Research Areas
Overarching interests of the laboratory are to define epithelial stem and progenitor cells that maintain the human lung, to define mechanisms that regulate quiescence versus activation of these reparative cells and renewal versus differentiation, in the setting of normal tissue maintenance and lung disease. Our studies benefit tremendously from the participation of patients receiving clinical care for lung disease, who generously provide access to clinical samples that are used to identify candidate cellular and molecular targets for initiation and progression of chronic lung disease. Three-dimensional culture systems and genetically defined animal models are used to define mechanisms of disease and validate therapeutic targets. Areas of research focus include:
Structural Remodeling of the Lung in Chronic Lung Disease
Lung tissue remodeling, suboptimal repair leading to loss of structure and function, is pathognomonic of most chronic lung diseases and accounts for progressive declines in lung function, morbidity and mortality. Chronic diseases of small airways and the gas-exchange region have an enormous societal impact both within the U.S. and worldwide. Of the estimated 225,000 deaths attributed to lung disease in the U.S. in 2007, greater than 50% were due to chronic obstructive pulmonary disease (COPD). Less prevalent but with more limited treatment options is idiopathic pulmonary fibrosis (IPF), the most common type of interstitial pneumonia, which has a mean survival time of three years after initial diagnosis and afflicts upward of 0.2% of the population in North America and Europe.

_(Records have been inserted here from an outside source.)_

(** * Renspired: the serial protocol engine of src/main.c

    A shallow embedding of the UART handshake, the request escaping, the
    chunked response receiver and the chat history of the TI-Nspire
    bridge, with the properties of the written specification stated and
    proved (or refuted) over it.

    The hardware is an explicit environment: the seconds register, the
    ESC key and the bytes reaching the receive FIFO are functions of a
    tick counter, and every primitive operation of the program takes one
    tick.  Busy-wait loops take fuel; a run that exhausts it yields
    [None] together with the state it reached. *)

From Stdlib Require Import ZArith Lia String Ascii Bool.
From stdpp Require Import base list.

Local Open Scope Z_scope.

(** ** Bytes and C strings *)

(** A [char] is kept as its byte value in [0, 256). *)
Definition str (s : string) : list Z :=
  map (fun a => Z.of_nat (nat_of_ascii a)) (list_ascii_of_string s).

(** The C string held by an array: the bytes before the first NUL. *)
Fixpoint cstr (l : list Z) : list Z :=
  match l with
  | [] => []
  | c :: r => if c =? 0 then [] else c :: cstr r
  end.

Fixpoint bytes_eqb (a b : list Z) : bool :=
  match a, b with
  | [], [] => true
  | x :: a', y :: b' => (x =? y) && bytes_eqb a' b'
  | _, _ => false
  end.

(** [strcmp(a, lit) == 0] for a literal without NUL. *)
Definition strcmp_eq (a : list Z) (lit : string) : bool :=
  bytes_eqb (cstr a) (str lit).

(** [strncmp(a, lit, n) == 0] for a literal of exactly [n] characters. *)
Definition strncmp_eq (a : list Z) (lit : string) (n : nat) : bool :=
  bytes_eqb (take n (cstr a)) (str lit).

(** [atoi] of the C library (newlib: [(int) strtol(s, NULL, 10)], which
    saturates at the ends of the [long] range, 32 bits on this target). *)
Definition INT_MAX : Z := 2147483647.
Definition INT_MIN : Z := -2147483648.

Definition isspace (c : Z) : bool := (c =? 32) || ((9 <=? c) && (c <=? 13)).
Definition isdigit (c : Z) : bool := (48 <=? c) && (c <=? 57).

Fixpoint skip_space (s : list Z) : list Z :=
  match s with
  | c :: r => if isspace c then skip_space r else s
  | [] => []
  end.

Fixpoint digits_val (acc : Z) (s : list Z) : Z :=
  match s with
  | c :: r => if isdigit c then digits_val (acc * 10 + (c - 48)) r else acc
  | [] => acc
  end.

Definition saturate (v : Z) : Z := Z.max INT_MIN (Z.min INT_MAX v).

Definition atoi (s : list Z) : Z :=
  match skip_space s with
  | 45 :: r => saturate (- digits_val 0 r)
  | 43 :: r => saturate (digits_val 0 r)
  | r => saturate (digits_val 0 r)
  end.

(** ** The machine *)

Definition EOT_CHAR : Z := 4.
Definition MAX_HISTORY_TURNS : Z := 20.
Definition MAX_RESPONSE_LEN : Z := 16384.
Definition CHUNK_SIZE : Z := 64.

(** What crossed the serial link, and what was sent to the display. *)
Inductive chan_ev := Rx (b : Z) | Tx (b : Z).

Inductive sink_ev :=
| Printf (s : list Z)
| AddLine (s : list Z)
| AddText (prefix s : list Z)
| ScrollToReply
| Redraw.

(** The environment: the value of the seconds counter and the state of
    the ESC key at each tick. *)
Record env := mkEnv {
  secs : nat -> Z;
  esc_key : nat -> bool }.

(** The state: the tick counter, the bytes still to come on the link
    (each with the tick at which it reaches the receive FIFO), the log of
    the link (newest first, with the tick of each event), the log of the
    display calls (newest first), the caller's response buffer and the log
    of the indices stored into it (newest first). *)
Record world := mkWorld {
  tick : nat;
  rx : list (nat * Z);
  chan : list (nat * chan_ev);
  sink : list sink_ev;
  buf : list Z;
  stores : list Z }.

Definition tock (w : world) : world :=
  mkWorld (S (tick w)) (rx w) (chan w) (sink w) (buf w) (stores w).
(** C7, as the code has it.  For a request on which nothing has been
    answered yet and a path that names a readable file: with caching on
    and an [If-Modified-Since] date at or after the file's modification
    time the answer is a 304 without a body; with an [If-Modified-Since]
    date before the modification time, or with no such header and a
    modification time later than 1 ms after the epoch (the date an absent
    header is read as), the answer is a 200 with the file's content and a
    [Last-Modified] header of the modification time. *)
Theorem conditional_get (depth : nat) (url_ phyPath : string) (c : ctx)
    (mtime : Z) (content : string) :
  disk (wld c) !! phyPath = Some (FileNode mtime (Some content)) →
  untouched (res c) →
  (∀ d, cache Settings = true → modified_since (req c) d → mtime ≤ d →
        ∃ c', handlePath depth url_ phyPath c = (c', NotModified)
              ∧ statusCode (res c') = 304 ∧ resBody (res c') = ""
              ∧ ended (res c') = true)
  ∧ (((∃ d, modified_since (req c) d ∧ d < mtime)
      ∨ (headers (req c) !! "if-modified-since" = None ∧ 1 < mtime)) →
     ∃ c', handlePath depth url_ phyPath c = (c', FileServed)
           ∧ statusCode (res c') = 200 ∧ resBody (res c') = content
           ∧ ended (res c') = true
           ∧ resHeaders (res c') !! "Last-Modified"
             = Some (toUTCString mtime)).
Proof.
  intros Hd Hu.
  assert (∀ depth, handlePath depth url_ phyPath c = serve_file phyPath mtime c)
    as ->.
  { intros [|n]; simpl; by rewrite Hd. }
  unfold serve_file. split.
  - intros d Hc (h & Hh & Hne & Hp) Hle.
    unfold cacheTime. rewrite Hh, Hc.
    unfold Js.truthy_str. rewrite (bool_decide_eq_true_2 _ Hne), Hp. simpl.
    replace (mtime <=? d) with true by (symmetry; by apply Z.leb_le).
    eexists. split; [done|].
    destruct (answer 304 ∅ "" (res c) Hu) as (H1 & H2 & H3 & _).
    unfold res_end, with_res. simpl. done.
  - intros Hcase.
    assert (cache Settings && not_after mtime (cacheTime (req c)) = false)
      as ->.
    { apply andb_false_iff. right. unfold cacheTime.
      destruct Hcase as [(d & (h & Hh & Hne & Hp) & Hlt)|[Hh Hlt]].
      - rewrite Hh. unfold Js.truthy_str.
        rewrite (bool_decide_eq_true_2 _ Hne), Hp. simpl.
        apply Z.leb_gt. lia.
      - rewrite Hh. simpl. apply Z.leb_gt. lia. }
    unfold writeFile, readFile, file_content, with_res. simpl. rewrite Hd.
    destruct (setHeader_untouched "Last-Modified" (toUTCString mtime)
                (res c) Hu) as (Hu1 & Hl1 & _).
    destruct (res_type_untouched phyPath _ Hu1) as (Hu2 & Hl2).
    destruct (answer 200 ∅ content _ Hu2) as (H1 & H2 & H3 & H4).
    eexists. split; [done|]. unfold res_end. simpl.
    repeat split; try done.
    rewrite H4, (left_id_L ∅ (∪)), Hl2 by done. done.
Qed.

Our studies seek to define cellular and molecular defects within epithelial cells that lead to repair defects and scar formation, and modeling of these events using 3D culture systems and through genetic manipulation in mice. Data below highlight advanced genomics approaches that are being used to define pathways that are defective in epithelial stem cells of the IPF lung and mouse models that are being employed to investigate mechanisms of disease.
Single cell RNA-Seq reveals the unique molecular phenotype of epithelial cells from lung tissue of IPF patients. Single cell RNA-Seq of epithelial cells isolated from lung explant tissue recovered from patients undergoing transplant for end-stage IPF. Data are visualized by Diffusion Map, colored circles representing the aggregate transcriptome of individual cells with molecular similarity indicated by relative position in three dimensions; colors represent cell types as indicated. These data highlight the unique molecular phenotype of basal cells recovered from IPF explant tissue. Secretory Primed Basal (SPB) cells have a molecular signature that link them directly to secretory cells expressing SCGB3A2. On the right immunoreactivity for KRT5 (red) and CD66 (green) show expansion SPB cells in IPF.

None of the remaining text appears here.